Physicians and medical institutions are actively seeking solutions to lower the risks of opiate addiction. One focus is reducing the amounts of opioids that are initially prescribed for patients in acute pain. Excess opioid medication has the potential to lead to addiction in patients or misuse by family members or others with access to leftover opioid pills.
At Hospital for Special Surgery (HSS) in New York City (ranked Number 1 in orthopedics 2018-19 by U.S. News & World Report), a task force developed a 1-hour educational program on opiate use and misuse, the role of the orthopedic prescriber, multimodal analgesia, and state laws regarding opioid prescription. All opioid prescribers at the institution were mandated to attend the program in person or via an online presentation. A committee composed of spine surgeons, pain management physicians, anesthesiologists, and nurse managers established guidelines for prescribing opioids following spine surgery. These qualitative guidelines, based on individual patients’ consumption of opioids while in the hospital, were disseminated throughout the hospital early in 2017.
In the article “An institutional intervention to modify opioid prescribing practices after lumbar spine surgery,” published today in the Journal of Neurosurgery: Spine, Francis Lovecchio, MD, and colleagues address the question of whether this intervention—mandatory provider education together with prescription guidelines—could change prescriber behavior, resulting in a lower amount of opioids prescribed at hospital discharge after lumbar surgery.
Lovecchio and colleagues compared opioid prescription data in the electronic medical records of 1177 patients treated by lumbar surgery before the intervention (March 1-November 1, 2016) with similar data in the electronic medical records of 1302 patients treated after the intervention (February 1-October 1, 2017). Because a variety of opioid medications with different strengths had been prescribed, the researchers converted the amount of opioid per prescription into an oral morphine equivalent (OME) to make comparisons possible.

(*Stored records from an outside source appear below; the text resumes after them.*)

(** C7 (as the code has it). On a container where [thresh_pix],
    [minpix_isl] and [clipped_mean] have been set, [__getstate__] returns a
    dictionary with exactly these three keys and their values, and
    [__setstate__] of that dictionary sets exactly these three attributes
    on the receiving instance, leaving every other attribute as it was. *)
Theorem state_transfer (self : Image) (v1 v2 v3 : PyVal) :
  attrs self !! "thresh_pix" = Some v1 →
  attrs self !! "minpix_isl" = Some v2 →
  attrs self !! "clipped_mean" = Some v3 →
  let state : gmap string PyVal :=
    <["clipped_mean" := v3]> (<["minpix_isl" := v2]> (<["thresh_pix" := v1]> ∅)) in
  __getstate__ self = Ok state ∧
  dom state = ({[ "thresh_pix"; "minpix_isl"; "clipped_mean" ]} : gset string) ∧
  ∀ other : Image, ∃ other',
    __setstate__ other state = Ok other' ∧
    obj_id other' = obj_id other ∧
    attrs other' = <["clipped_mean" := v3]> (<["minpix_isl" := v2]> (<["thresh_pix" := v1]> (attrs other))) ∧
    ∀ name, name ∉ ({[ "thresh_pix"; "minpix_isl"; "clipped_mean" ]} : gset string) →
            attrs other' !! name = attrs other !! name.
Proof.
  intros H1 H2 H3 state. split; [|split].
  - unfold __getstate__, mbind, Res_bind, res_bind.
    rewrite !getattr_unbound by reflexivity. by rewrite H1, H2, H3.
  - unfold state. rewrite !dom_insert_L, dom_empty_L. set_solver.
  - intros other. eexists. split; [|split; [|split]].
    + unfold __setstate__, getitem, state, mbind, Res_bind, res_bind.
      rewrite lookup_insert_ne, lookup_insert_ne, lookup_insert_eq by done.
      rewrite setattr_unbound by reflexivity.
      rewrite lookup_insert_ne, lookup_insert_eq by done.
      rewrite setattr_unbound by reflexivity.
      rewrite lookup_insert_eq.
      rewrite setattr_unbound by reflexivity. reflexivity.
    + reflexivity.
    + reflexivity.
    + intros name Hn. simpl.
      rewrite !lookup_insert_ne; [done | set_solver..].
Qed.

Lemma getstate_inv self state :
  __getstate__ self = Ok state →
  ∃ v1 v2 v3,
    attrs self !! "thresh_pix" = Some v1 ∧
    attrs self !! "minpix_isl" = Some v2 ∧
    attrs self !! "clipped_mean" = Some v3 ∧
    state = <["clipped_mean" := v3]> (<["minpix_isl" := v2]> (<["thresh_pix" := v1]> ∅)).
Proof.
  unfold __getstate__, mbind, Res_bind, res_bind.
  rewrite !getattr_unbound by reflexivity.
  destruct (attrs self !! "thresh_pix") as [v1|]; [|discriminate].
  destruct (attrs self !! "minpix_isl") as [v2|]; [|discriminate].
  destruct (attrs self !! "clipped_mean") as [v3|]; [|discriminate].
  intros [= <-]. by exists v1, v2, v3.
Qed.

Lemma setstate_three other (state : gmap string PyVal) v1 v2 v3 :
  state !! "thresh_pix" = Some v1 →
  state !! "minpix_isl" = Some v2 →
  state !! "clipped_mean" = Some v3 →
  __setstate__ other state
    = Ok (with_attr (with_attr (with_attr other "thresh_pix" v1) "minpix_isl" v2)
            "clipped_mean" v3).
Proof.
  intros H1 H2 H3. unfold __setstate__, getitem, mbind, Res_bind, res_bind.
  rewrite H1, setattr_unbound by reflexivity.
  rewrite H2, setattr_unbound by reflexivity.
  by rewrite H3, setattr_unbound by reflexivity.
Qed.

(** X10. [__getstate__] returns a state exactly when [thresh_pix],
    [minpix_isl] and [clipped_mean] are all set on the container;
    otherwise it fails with an attribute-not-found error naming the first
    of them, in this order, that is missing. *)
Theorem getstate_missing_attribute (self : Image) :
  (attrs self !! "thresh_pix" = None →
     __getstate__ self = Raise (no_attribute "thresh_pix")) ∧
  (is_Some (attrs self !! "thresh_pix") → attrs self !! "minpix_isl" = None →
     __getstate__ self = Raise (no_attribute "minpix_isl")) ∧
  (is_Some (attrs self !! "thresh_pix") → is_Some (attrs self !! "minpix_isl") →
     attrs self !! "clipped_mean" = None →
     __getstate__ self = Raise (no_attribute "clipped_mean")) ∧
  (is_Ok (__getstate__ self) = true ↔
     is_Some (attrs self !! "thresh_pix") ∧ is_Some (attrs self !! "minpix_isl") ∧
     is_Some (attrs self !! "clipped_mean")).
Proof.
  unfold __getstate__, mbind, Res_bind, res_bind.
  rewrite !getattr_unbound by reflexivity.
  destruct (attrs self !! "thresh_pix") as [v1|];
    destruct (attrs self !! "minpix_isl") as [v2|];
    destruct (attrs self !! "clipped_mean") as [v3|]; simpl;
    repeat split; try done; try (by intros [? ?]); try (by intros ? [? ?]);
    try (by intros ? ? [? ?]); try (by intros ([? ?] & _)); try (by intros (_ & [? ?] & _));
    try (by intros (_ & _ & [? ?])); eauto.
Qed.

The researchers found a statistically significant reduction in both the mean amount of opioid (629 ± 294 OME pre-intervention vs. 490 ± 245 OME post-intervention, p < 0.001) and the mean number of opioid pills (81 ± 26 pre-intervention vs. 66 ± 22 post-intervention, p < 0.001) prescribed after the intervention. In fact, prescriptions for 81 or more pills decreased from 65.5% to 25.5%. The researchers also found that the rate of refill prescriptions requested by patients within 6 weeks after surgery increased after the intervention; however, the difference was not significant. The researchers take this to suggest that overall pain control was not significantly altered by the reduction in prescribed opioids.
The researchers estimate that in the 8 months following dissemination of the guidelines, “the change in prescribing practices may have saved the dispensing of over 26,000 narcotic pills.”
Lovecchio and colleagues show how the intervention at HSS changed prescriber behavior, resulting in a lower amount of prescribed opioids. They suggest that future studies should be undertaken to focus on how these changes in prescriber behavior may affect patient outcomes.